Il n’a pas tort… ou alors, elle ne me dit pas tout, mais quand je rentre, l’appartement est toujours rangé, le petit est posé devant une activité calme et douché le soir, à la sieste ou sur le point d’y aller l’après-midi. Si elle ne sait pas quoi faire plus tard, un boulot avec les enfants me semble plus qu’envisageable.

— Je sais, Petit Kangourou. Continue comme ça, souris-je en le reposant. Vous pouvez venir goûter au café, si tu veux, Marina.

— D’accord, Livia. Mon frère sera là ou pas ?

— Oui, il commence à quinze heures. Ça te pose souci ? Si tu préfères, vous viendrez un autre jour… Je veux dire, aucune obligation, c’est comme tu le sens.

— Non, ça va. Il a l’air clean en ce moment. Je n’ai pas l’impression qu’il se soit remis à son business ou à ses cachotteries. Et j’aime bien le voir, tu sais… mais je ne veux pas qu’il me déçoive à nouveau.

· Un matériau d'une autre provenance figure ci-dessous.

(** * Gardin query API sample client

    A shallow embedding of [gardin_api_query_example.py] and the
    verification of its specification.

    The script talks to the outside world only through [requests.get],
    [requests.post], [print], [sleep], [time] and one file write.  These are
    modelled by a small state-and-exception monad over a [State] that keeps
    the ordered trace of effects, the number of HTTP requests sent so far and
    the file system, and by a [World] that scripts what the outside answers:
    a response or an exception of the transport for each request, the clock,
    and Python's [str()] on values that are not strings.

    The [while True] loop of [monitor_query_status] takes one unit of fuel
    per iteration; running out of fuel is the outcome [Unfinished], so that
    a loop that never ends is one that is [Unfinished] for every fuel.

    Python [str] values are represented by Rocq strings, read as the UTF-8
    bytes of the text, so [s.encode('utf-8')] and [b.decode('utf-8')] are the
    identity on the representation. *)

From Stdlib Require Import ZArith NArith Ascii String DecimalString Lia.
From Stdlib Require Import DecimalPos DecimalZ.
From stdpp Require Import base option list gmap strings.
Lemma pow_up_ge (x : Z) (n : positive) :
  0 < x -> wf (pow_up x n) /\ x ^ Zpos n <= val (pow_up x n).
Proof.
  intros Hx.
  assert (Hpos : forall p, 0 < x ^ Zpos p)
    by (intros p; apply Z.pow_pos_nonneg; lia).
  induction n as [p [Hw IH] | p [Hw IH] | ]; cbn [pow_up].
  - destruct (val_fmul _ _ Hw Hw) as [Hw2 Hv2].
    assert (Hwx : wf (x, 0)) by (unfold wf; cbn; lia).
    destruct (val_fmul _ _ Hwx Hw2) as [Hw3 Hv3].
    destruct (trunc_up_ge _ Hw3) as [Hw4 Hv4].
    split; [ assumption | ].
    assert (Hvx : val (x, 0) = x) by (unfold val; cbn [fst snd]; lia).
    rewrite Hv3, Hv2, Hvx in Hv4. rewrite pow_xI.
    pose proof (Hpos p) as Hp.
    assert (H0 : 0 <= x ^ Z.pos p) by lia.
    pose proof (Z.mul_le_mono_nonneg _ _ _ _ H0 IH H0 IH) as Hsq.
    apply (Z.mul_le_mono_nonneg_l _ _ x) in Hsq; lia.
  - destruct (val_fmul _ _ Hw Hw) as [Hw2 Hv2].
    destruct (trunc_up_ge _ Hw2) as [Hw4 Hv4].
    split; [ assumption | ].
    rewrite Hv2 in Hv4. rewrite pow_xO.
    pose proof (Hpos p) as Hp.
    assert (H0 : 0 <= x ^ Z.pos p) by lia.
    pose proof (Z.mul_le_mono_nonneg _ _ _ _ H0 IH H0 IH). lia.
  - unfold wf, val. cbn [fst snd]. rewrite Z.pow_1_r. lia.
Qed.

Lemma fltb_lt (a b : Z * Z) : wf a -> wf b -> fltb a b = true -> val a < val b.
Proof.
  intros [Ha1 Ha2] [Hb1 Hb2] H. unfold fltb in H. apply Z.ltb_lt in H.
  set (e := Z.min (snd a) (snd b)) in *.
  assert (He : 0 <= e) by (unfold e; lia).
  assert (Hp : 0 < 2 ^ e) by (apply Z.pow_pos_nonneg; lia).
  unfold val.
  replace (snd a) with (snd a - e + e) at 1 by ring.
  replace (snd b) with (snd b - e + e) at 1 by ring.
  rewrite !Z.pow_add_r by (unfold e; lia).
  rewrite !Z.mul_assoc. apply Z.mul_lt_mono_pos_r; assumption.
Qed.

— J’imagine, oui… Tu sais, on discute pas mal, lui et moi, et honnêtement, je crois qu’il est décidé à rester sur le droit chemin. Te perdre lui a fait beaucoup de mal, il ne veut pas revivre ça.

— Il m’a surtout fait beaucoup de mal à moi. Tu imagines, me retrouver orpheline et placée ? Bref, je viendrai tout à l’heure mais je réserve un chocolat chaud pour moi et Matou.

— Va pour le chocolat chaud, vu qu’il fait gris aujourd’hui, vous aurez bien besoin de ça. Et… je ne voulais pas minimiser ton expérience, hein ? Je te dis juste ce que je vois. Tu t’en sors bien, pour une jeune qui s’est retrouvée placée, et tu peux être fière de toi, Marina.

— Tu sais, je faisais déjà ça au quartier. Il y avait toujours des enfants qui avaient besoin de supervision. Entre les parents absents, les quelques uns qui bossent, il fallait s’occuper des mômes, j’ai l’habitude. A tout à l’heure, Livia.

— Je ne parlais pas que du babysitting, ma Belle, mais de toi en général. Je t’ai écoutée jouer du piano, je te rappelle, et j’entrevois l’adolescente responsable et volontaire, gentille et douce, mais avec son caractère, quand même. Bref, je file, je vais être en retard. A tout à l’heure, souris-je. A tout à l’heure mon chéri !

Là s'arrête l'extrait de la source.